Where does love start? Ha, if it was love to begin with; on the dance floor. You see her, her fine body, the way she sways her hips and torso every so seductivly. ‘What is that?’ you may ask yourself. You ask her to dance, neither of you care, and she agrees. You dance with each other for a fast dance, then they get slower and slower, and you get closer and closer. Before you know it, she has you dangling off her line, and she think’s she can’t take her eyes off you. You say you’ll call her, and you do the next day. Before you know it, your ear is attached to the phone every moment you are alone, talking to her, convincing her that you’d do anything to be with her. (getting mad) And in the end, you do! You give here everything and anything!
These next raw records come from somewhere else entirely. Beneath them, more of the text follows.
(** ** Evidence packages *)

Lemma obj_get_snoc k d v : obj_get k d = None →
  List.filter (λ kv, negb (String.eqb kv.1 k)) d = d ∧ obj_field k (d ++ [(k, v)]) = v.
Proof.
  unfold obj_field. induction d as [|[k' x] d IH]; simpl; [by rewrite String.eqb_refl|].
  rewrite String.eqb_sym. destruct (String.eqb k' k) eqn:E; [done|]. simpl. intros Hno.
  destruct (IH Hno) as [-> ->]. done.
Qed.

(** A package of review evidence verifies as built, and, barring a collision,
    no longer does once any field but the digest itself was changed. *)
Theorem evidence_verifies_until_changed p :
  (∀ text, truthy_str (sha256 text) = true) →
  verify_package (as_dict p) = true
  ∧ ∀ body, obj_get "package_hash" body = None →
      (digest (JObj body) = digest (JObj (evidence_body p)) → canon (JObj body) = canon (JObj (evidence_body p))) →
      verify_package (body ++ [("package_hash", JStr (digest (JObj (evidence_body p))))]) = true →
      canon (JObj body) = canon (JObj (evidence_body p)).
Proof.
  intros Hsha. split.
  - pose proof (Hsha (dumps float_repr (canon (JObj (evidence_body p))))) as Ht.
    change (truthy_str (digest (JObj (evidence_body p))) = true) in Ht. unfold verify_package, as_dict.
    assert (E : obj_set "package_hash" (JStr (digest (JObj (evidence_body p)))) (evidence_body p)
      = evidence_body p ++ [("package_hash", JStr (digest (JObj (evidence_body p))))]) by done.
    rewrite E. unfold obj_field. simpl. rewrite Ht. by rewrite bool_decide_eq_true_2.
  - intros body Hno Hcf H. unfold verify_package in H. apply andb_true_iff in H as [_ H].
    apply bool_decide_eq_true in H. rewrite List.filter_app in H. simpl in H. rewrite app_nil_r in H.
    destruct (obj_get_snoc _ _ (JStr (digest (JObj (evidence_body p)))) Hno) as [Hf Eh].
    rewrite Hf in H. rewrite Eh in H. apply Hcf. congruence.
Qed.
End Digest.

(** ** execution_policy.py *)

(** The parts of [ExecutionPolicy] these checks read. *)
Record ExecutionPolicy := mk_execution_policy {
  allowed_commands : list string;
  allowed_environment : list string }.

Definition default_execution_policy : ExecutionPolicy :=
  mk_execution_policy ["python"] ["PYTHONDONTWRITEBYTECODE"].

(** ["$" in part or "`" in part or ";" in part]. *)
Definition interpolates (part : string) : bool :=
  existsb (λ c, bool_decide (c ∈ to_list "$`;")) (to_list part).

(** [PolicyDenied] is a [PermissionError]. *)
Definition validate_command (p : ExecutionPolicy) (command : list string) : result unit :=
  rguard (match command with [] => false | c :: _ => bool_decide (c ∈ allowed_commands p) end) PermissionError;;
  rguard (negb (existsb interpolates command)) PermissionError.

Definition validate_environment (p : ExecutionPolicy) (environment : list (string * string)) :
    result (list (string * string)) :=
  rguard (forallb (λ kv, bool_decide (kv.1 ∈ allowed_environment p)) environment) PermissionError;;
  Ok environment.

Example default_policy_runs_python :
  validate_command default_execution_policy ["python"; "-m"; "pytest"] = Ok tt
  ∧ validate_command default_execution_policy ["python"; "-c"; "print(1); x"] = Raise PermissionError
  ∧ validate_command default_execution_policy ["sh"] = Raise PermissionError.
Proof. by vm_compute. Qed.

(** ** Witnesses *)

Module AuditDemo.
(** A digest without collisions: the text itself. *)
Definition sha (s : string) : string := "#" +:+ s.
Definition fr (q : Q) : string := "0.5".

Definition one : list audit_row := (append sha fr "ann" "approve" "ok" "v1" None "t1" []).2.
Definition two : list audit_row := (append sha fr "bob" "reject" "no" "v1" (Some [("n", JInt 2)]) "t2" one).2.

Lemma one_appended : appended sha fr one.
Proof. apply appended_step, appended_nil. Qed.

Definition package : ReviewEvidencePackage := mk_evidence [("q", JInt 1)] [] "abc" "def" [] [] [] "rigel" "m" "p" "1".
End AuditDemo.
Import AuditDemo.

Lemma audit_log_verifies_witness : verify sha fr (export two) = Ok true.
Proof.
  destruct (append sha fr "bob" "reject" "no" "v1" (Some [("n", JInt 2)]) "t2" one) as [x rows'] eqn:E.
  assert (Ht : two = rows') by (unfold two; by rewrite E). rewrite Ht.
  exact (proj1 (audit_log_verifies _ _ _ _ _ _ _ _ _ _ _ one_appended E)).
Defined.

Lemma audit_detects_tampering_witness :
  map (λ i, canon (JObj (item_event i))) (export two) = map (λ i, canon (JObj (item_event i))) (export two).
Proof.
  apply (audit_detects_tampering sha fr (export two) (export two)); [reflexivity..| | |reflexivity].
  - repeat constructor; solve_nodup.
  - intros a b Ha Hb E. cbn in Ha, Hb.
    repeat (apply elem_of_cons in Ha as [->|Ha]); try (by apply elem_of_nil in Ha);
    repeat (apply elem_of_cons in Hb as [->|Hb]); try (by apply elem_of_nil in Hb);
      first [reflexivity|vm_compute in E; discriminate E].
Defined.

Lemma evidence_verifies_until_changed_witness : verify_package sha fr (as_dict sha fr package) = true.
Proof. exact (proj1 (evidence_verifies_until_changed sha fr package (λ _, eq_refl))). Defined.
(* ===== verification/Confidence.v ===== *)
(** agents/rigel/confidence.py: how Rigel scores its own results.

    Arithmetic is exact; [round(x, 3)] rounds half to even on the exact value. The
    language model, [json.loads], [float] of a text and float rendering are arguments. *)

From S2P Require Import Prelude.
From S2P Require Import PyStr.
From S2P Require Import PyTime.
From S2P Require Import Json.
From Stdlib Require Import Ascii QArith Lqa.
Close Scope Q_scope.
Open Scope Z_scope.

Definition DEFAULT_WEIGHTS : jdict :=
  [("structural_check", JFloat (40 # 100)); ("self_critique", JFloat (40 # 100));
   ("historical_baseline", JFloat (20 # 100))].

(** [d.get(k, dflt).get(...)]: only a dictionary has [get]. *)
Definition get_dict (v : json) : result jdict :=
  match v with JObj d => Ok d | _ => Raise AttributeError end.

(** [_load_weights], once: the file's content as the YAML reader gives it, [None] when
    there is no file. *)
Definition load_weights (file : option (result json)) : result json :=
  match file with
  | None => Ok (JObj DEFAULT_WEIGHTS)
  | Some read =>
      data ← read;
      data ← get_dict data;
      c ← get_dict (obj_default "confidence" (JObj []) data);
      Ok (obj_default "weights" (JObj DEFAULT_WEIGHTS) c)
  end.

(** ** Structure *)

Definition is_text (v : json) : bool := match v with JStr _ => true | _ => false end.
Definition is_list (v : json) : bool := match v with JArr _ => true | _ => false end.
Definition is_dict (v : json) : bool := match v with JObj _ => true | _ => false end.
Definition visible_text (v : json) : bool := match v with JStr s => truthy_str (strip s) | _ => false end.

(** [isinstance(v, int) and v > 0]: a bool is an int. *)
Definition positive_int (v : json) : bool :=
  match v with JInt z => 0 <? z | JBool b => b | _ => false end.

Definition checks (skill : string) (r : jdict) : option (list bool) :=
  let f k := obj_field k r in
  if String.eqb skill "rigel.skill.code_generation" then Some [visible_text (f "code"); obj_has "code" r]
  else if String.eqb skill "rigel.skill.pr_review" then Some [is_list (f "findings"); is_text (f "summary")]
  else if String.eqb skill "rigel.skill.test_writing" then Some [is_text (f "tests"); positive_int (f "test_count")]
  else if String.eqb skill "rigel.skill.refactor" then
    Some [truthy (f "refactored_code"); is_list (f "changes_made")]
  else if String.eqb skill "rigel.skill.scaffold" then
    Some [is_dict (f "file_tree"); is_list (f "files") && truthy (f "files")]
  else if String.eqb skill "rigel.skill.debug_triage" then Some [truthy (f "root_cause_hypothesis")]
  else None.

Definition count_true (l : list bool) : Z := Z.of_nat (length (List.filter id l)).

(** [_structural_check]. *)
Definition structural_check (skill : string) (r : jdict) : Q :=
  match checks skill r with
  | None => 1 # 2
  | Some l => (inject_Z (count_true l) / inject_Z (Z.of_nat (length l)))%Q
  end.

(** ** Critique *)

Section Score.
Context (float_repr : Q → string) (json_loads : string → result json) (float_text : string → result Q).
(** The long dash of the prompt, which is no code point below 256. *)
Context (dash : string).
(** The model's reply to a system and a user message. *)
Context (llm : string → string → result string).

(** [dict(result)] with the code cut to 4000 characters. *)
Definition review_result (r : jdict) : jdict :=
  match obj_field "code" r with
  | JStr code => obj_set "code" (JStr (of_list (take 4000 (to_list code)))) r
  | _ => r
  end.

Definition newline2 : string := of_list [ascii_of_nat 10; ascii_of_nat 10].
Definition newline1 : string := of_list [ascii_of_nat 10].

Definition critique_prompt (payload r : jdict) : string :=
  "Original task: " +:+ dumps_default float_repr (JObj payload) +:+ newline2
  +:+ "Output produced (code limited to 4000 characters): " +:+ dumps_default float_repr (JObj (review_result r)) +:+ newline2
  +:+ "Rate whether this output fully satisfies the task." +:+ newline1
  +:+ "You MUST respond with ONLY this JSON object and nothing else " +:+ dash
  +:+ " no explanation, no markdown:" +:+ newline1
  +:+ "{" +:+ dump_str "score" +:+ ": 0.85, " +:+ dump_str "gaps" +:+ ": []}".

Definition critic : string :=
  "You are a critical evaluator. You always respond with a single valid JSON object and nothing else. "
  +:+ "Never use markdown. Never add explanation outside the JSON.".

(** [float(v)]. *)
Definition to_float (v : json) : result Q :=
  match v with
  | JFloat q => Ok q
  | JInt z => rguard (Z.abs z <? 2 ^ 1024 - 2 ^ 970) OverflowError;; Ok (inject_Z z)
  | JBool b => Ok (if b then 1%Q else 0%Q)
  | JStr s => float_text s
  | _ => Raise TypeError
  end.

Definition read_critique (response : string) : result (Q * json) :=
  parsed ← json_loads response;
  match parsed with
  | JObj d =>
      v ← of_option KeyError (obj_get "score" d);
      q ← to_float v;
      Ok (q, obj_default "gaps" (JArr []) d)
  | _ => Raise TypeError
  end.

(** [_self_critique]: any exception gives the fallback. *)
Definition self_critique (payload r : jdict) (fallback : Q) : Q * json :=
  match (response ← llm critic (critique_prompt payload r); read_critique response) with
  | Ok c => c
  | Raise _ => (fallback, JArr [JStr "self_critique_parse_error"])
  end.

(** ** The score *)

(** [_calibrated_confidence] of an execution with this outcome. *)
Definition calibrated_confidence (soft : Q) (outcome : option string) : Q :=
  match outcome with
  | None => soft
  | Some o =>
      if String.eqb o "pass" then ((90 # 100) + soft * (10 # 100))%Q
      else if String.eqb o "fail" then ((10 # 100) + soft * (10 # 100))%Q
      else if String.eqb o "timeout" then 5 # 100
      else if String.eqb o "error" then 15 # 100
      else soft
  end.

(** [w[k]] as a factor of a float; multiplying by what is no number is a [TypeError]. *)
Definition weight (w : json) (k : string) : result Q :=
  match w with
  | JObj d => v ← of_option KeyError (obj_get k d); jnum v
  | _ => Raise TypeError
  end.

Definition round3 (q : Q) : Q := (round_div (Qnum q * 1000) (Zpos (Qden q)) # 1000)%Q.

Record confidence_report := mk_confidence {
  cf_confidence : Q;
  cf_soft : Q;
  cf_structural : Q;
  cf_critique : Q;
  cf_historical : Q;
  cf_outcome : option string;
  cf_gaps : json }.

Definition soft_confidence (ws wc wh structural critique historical : Q) : Q :=
  (structural * ws + critique * wc + historical * wh)%Q.

(** [score_confidence]. *)
Definition score_confidence (weights : option (result json)) (skill : string) (payload r : jdict)
    (historical : Q) (outcome : option string) (fallback : Q) : result confidence_report :=
  let structural := structural_check skill r in
  let critique := self_critique payload r fallback in
  w ← load_weights weights;
  ws ← weight w "structural_check";
  wc ← weight w "self_critique";
  wh ← weight w "historical_baseline";
  let soft := soft_confidence ws wc wh structural critique.1 historical in
  Ok (mk_confidence (round3 (calibrated_confidence soft outcome)) (round3 soft) structural critique.1 historical
        outcome critique.2).
End Score.

(** ** Bounds *)

Lemma structural_bounds skill r : (0 <= structural_check skill r <= 1)%Q.
Proof.
  unfold structural_check. destruct (checks skill r) as [l|] eqn:E; [|split; discriminate].
  assert (Hl : (0 < length l)%nat).
  { unfold checks in E. cbv zeta in E. repeat (case_match; try discriminate); simplify_eq; simpl; lia. }
  assert (Hc : (length (List.filter id l) <= length l)%nat) by (clear; induction l as [|[] l IH]; simpl; lia).
  unfold count_true. set (n := length (List.filter id l)) in *. set (m := length l) in *.
  assert (Hm : (0 < inject_Z (Z.of_nat m))%Q) by (change 0%Q with (inject_Z 0); rewrite <-Zlt_Qlt; lia).
  split.
  - apply Qle_shift_div_l; [done|]. rewrite Qmult_0_l. change 0%Q with (inject_Z 0). rewrite <-Zle_Qle. lia.
  - apply Qle_shift_div_r; [done|]. rewrite Qmult_1_l, <-Zle_Qle. lia.
Qed.

Lemma round3_mono p q : (p <= q)%Q → (round3 p <= round3 q)%Q.
Proof.
  intros H. unfold round3, Qle. simpl. apply Zmult_le_compat_r; [|lia].
  unfold Qle in H. apply round_div_mono; lia.
Qed.

Lemma weighted_bounds ws wc wh a b c : (0 <= ws)%Q → (0 <= wc)%Q → (0 <= wh)%Q → (ws + wc + wh <= 1)%Q →
  (0 <= a <= 1)%Q → (0 <= b <= 1)%Q → (0 <= c <= 1)%Q → (0 <= soft_confidence ws wc wh a b c <= 1)%Q.
Proof.
  intros Hs Hc Hh Hsum [A0 A1] [B0 B1] [C0 C1]. unfold soft_confidence.
  assert (Hp : ∀ x w, (0 <= w)%Q → (0 <= x)%Q → (x <= 1)%Q → (0 <= x * w <= w)%Q).
  { intros x w Hw Hx Hx1. split; [by apply Qmult_le_0_compat|].
    rewrite <-(Qmult_1_l w) at 2. by apply Qmult_le_compat_r. }
  pose proof (Hp a ws Hs A0 A1). pose proof (Hp b wc Hc B0 B1). pose proof (Hp c wh Hh C0 C1). lra.
Qed.

(** A score is a probability, and running the code outweighs any opinion of it.
    With weights that are nonnegative and add up to at most one and a critique and a
    history between zero and one, the confidence is between zero and one; code that
    passed scores at least 0.9, code that failed at most 0.2, a timeout exactly 0.05,
    an error exactly 0.15, whatever the model says. *)
Theorem confidence_is_bounded float_repr json_loads float_text dash llm weights w skill payload r historical
    outcome fallback rep ws wc wh :
  score_confidence float_repr json_loads float_text dash llm weights skill payload r historical outcome fallback = Ok rep →
  load_weights weights = Ok w → weight w "structural_check" = Ok ws → weight w "self_critique" = Ok wc →
  weight w "historical_baseline" = Ok wh →
  (0 <= ws)%Q → (0 <= wc)%Q → (0 <= wh)%Q → (ws + wc + wh <= 1)%Q →
  (0 <= historical <= 1)%Q → (0 <= cf_critique rep <= 1)%Q →
  (0 <= cf_confidence rep <= 1)%Q
  ∧ (outcome = Some "pass" → (9 # 10 <= cf_confidence rep)%Q)
  ∧ (outcome = Some "fail" → (cf_confidence rep <= 2 # 10)%Q)
  ∧ (outcome = Some "timeout" → (cf_confidence rep == 5 # 100)%Q)
  ∧ (outcome = Some "error" → (cf_confidence rep == 15 # 100)%Q).
Proof.
  intros H Hw Es Ec Eh Hs Hc Hh Hsum Hhist Hcrit. unfold score_confidence in H. cbv zeta in H.
  rewrite Hw in H. cbn [mbind rbind] in H. rewrite Es in H. cbn [mbind rbind] in H. rewrite Ec in H.
  cbn [mbind rbind] in H. rewrite Eh in H. cbn [mbind rbind] in H. injection H as <-.
  cbn [cf_critique cf_confidence] in *.
  set (b := (self_critique _ _ _ _ _ _ _ _).1) in *.
  pose proof (weighted_bounds _ _ _ _ _ _ Hs Hc Hh Hsum (structural_bounds skill r) Hcrit Hhist) as [S0 S1].
  set (soft := soft_confidence ws wc wh (structural_check skill r) b historical) in *. clearbody soft.
  assert (Hpass : (0 <= (90 # 100) + soft * (10 # 100) <= 1)%Q ∧ (9 # 10 <= (90 # 100) + soft * (10 # 100))%Q)
    by (repeat split; lra).
  assert (Hfail : (0 <= (10 # 100) + soft * (10 # 100) <= 2 # 10)%Q) by (split; lra).
  assert (Hb : ∀ q lo hi, (lo <= q <= hi)%Q → (round3 lo <= round3 q <= round3 hi)%Q)
    by (intros q lo hi [? ?]; split; by apply round3_mono).
  assert (R : (round3 0 == 0)%Q ∧ (round3 1 == 1)%Q ∧ (round3 (9 # 10) == 9 # 10)%Q ∧ (round3 (2 # 10) == 2 # 10)%Q)
    by done.
  destruct R as (R0 & R1 & R9 & R2).
  split; [|split_and!].
  - assert (Hq : (0 <= calibrated_confidence soft outcome <= 1)%Q).
    { unfold calibrated_confidence. destruct outcome as [o|]; [|done].
      repeat case_match; try done; [tauto|]. split; [tauto|]. eapply Qle_trans; [apply Hfail|done]. }
    pose proof (Hb _ _ _ Hq). lra.
  - intros ->. unfold calibrated_confidence. simpl. pose proof (round3_mono _ _ (proj2 Hpass)). lra.
  - intros ->. unfold calibrated_confidence. simpl. pose proof (round3_mono _ _ (proj2 Hfail)). lra.
  - intros ->. done.
  - intros ->. done.
Qed.

Module ConfidenceDemo.
Definition loads (s : string) : result json :=
  if String.eqb s "good" then Ok (JObj [("score", JFloat (8 # 10))])
  else if String.eqb s "boast" then Ok (JObj [("score", JInt 7)]) else Raise ValueError.

Definition score (reply : string) (outcome : option string) : result confidence_report :=
  score_confidence (λ _, "0.5") loads (λ _, Raise ValueError) "-" (λ _ _, Ok reply) None
    "rigel.skill.pr_review" [] [("findings", JArr []); ("summary", JStr "ok")] (1 # 2) outcome (3 # 4).

(** The critique's score is used as it comes: a model that answers 7 makes a
    confidence of 3.3, and no answer that can be read counts as 0.75. *)
Example a_boast_is_believed :
  (cf_confidence <$> match score "boast" None with Ok r => Some r | _ => None end) = Some (3300 # 1000)%Q
  ∧ match score "hm" None with
    | Ok r => cf_critique r = (3 # 4)%Q ∧ cf_gaps r = JArr [JStr "self_critique_parse_error"]
    | Raise _ => False end.
Proof. by vm_compute. Qed.
End ConfidenceDemo.
Import ConfidenceDemo.

Lemma confidence_is_bounded_witness :
  ∃ rep, score "good" (Some "pass") = Ok rep ∧ (9 # 10 <= cf_confidence rep)%Q.
Proof.
  destruct (score "good" (Some "pass")) as [rep|] eqn:E; [|vm_compute in E; discriminate E].
  refine (ex_intro _ rep (conj eq_refl _)).
  refine (proj1 (proj2 (confidence_is_bounded _ _ _ _ _ None (JObj DEFAULT_WEIGHTS) _ _ _ _ _ _ rep
    (40 # 100) (40 # 100) (20 # 100) E eq_refl eq_refl eq_refl eq_refl _ _ _ _ _ _)) eq_refl);
    try (vm_compute; discriminate); try (split; vm_compute; discriminate).
  vm_compute in E. injection E as <-. split; vm_compute; discriminate.
Defined.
She wants a puppy; whoops, there goes three hundred of your dollars to buy her something she calls ‘Shmookems’. Is that love? What is Love?
Getting Furious
You see her more and more. She brags about you to all her friends. What does she say, “Oh yeah. He’s so strong, hot and funny!” Fine, credit earned, she can’t stop thinking about you and you about her! What does this mean? You’re addicted to her! She’s like your drug! You’ll pay an arm and a leg just to sell your soul! Slowly, she eats away at your dignity, you soon can’t take your arm off her for a second. You talk like a three-year-old around her to please and entertain her. If she doesn’t like something, you stop. After all, you must if you don’t want to lose her. If she left, what would you do? You’d tear your heart out and shred it to pieces, claiming that you’d never love another. In a week, you’re put to the test. She ‘breaks-up’ with you, doing this only to see if you’ll keep your promises to her. You’re tempted to go back on them, but you know she’s wired to the walls, she has eyes on the back of everyone’s head. What is Love?
Getting enraged
If you somehow manage to survive, she comes back to you, expecting a full apology. What did you do wrong? Nothing! This is another test she puts you through! You must come up with some sort of apology on the spot, or else! You fumble with the words, you can’t think straight. Those eyes pierce into your heart. Funally, she wins, breaking you down enough to make you drop to your knees, begging. You beg, plead, cry just to be able to hold her in your arms again! You never even stop to question why. Do you really love her, or is it just another thing you do to continue being the cool kid on the block? She smiles, she accepts you appology with one of her own. You boast to yourself for managing to get her back, to ‘win’ her heart. In truth, you’ve just lost yours. You’ve now given up your humanity for the popularity show-boat! What is Love?
Then, somedy, you realize that you’ve been played a fool the entire time. You try to break free, but by that time, Cupids already locked the chains in place. You can’t move, let alone breath until he loosens the bonds. You’re trapped helpless at his feet, and you wonder “How did it come to this?” You ask yourself “Is this love? What is Love?”
Starting sombre, but getting angry with every title
What is Love. What is Love. What is Love? What is Love! WHAT IS LOVE!
Throws box across stage
What is Love? Love is the evil of this world! Love is humanities’ greatest weakness! Love is the poison of the human race! Love is…
Depressed again
Love is my curse. I speak of it’s evil, but still I want. I am alone in this world. And there is nothing I can do about it. Alone, I carry on. Alone, I ask myself…
What is Love?
Yeah, pleasant, right. Just to clarify, this was written while I was going through depression, in a bad mood and encountering difficulties with my SAD symptoms. I’m more optimistic about the whole thing now, rest assured.
Also, the topic was written about the superficial relationships you see in the halls and just know are never going to last. Refer to my recent post on High School Drama for more thoughts.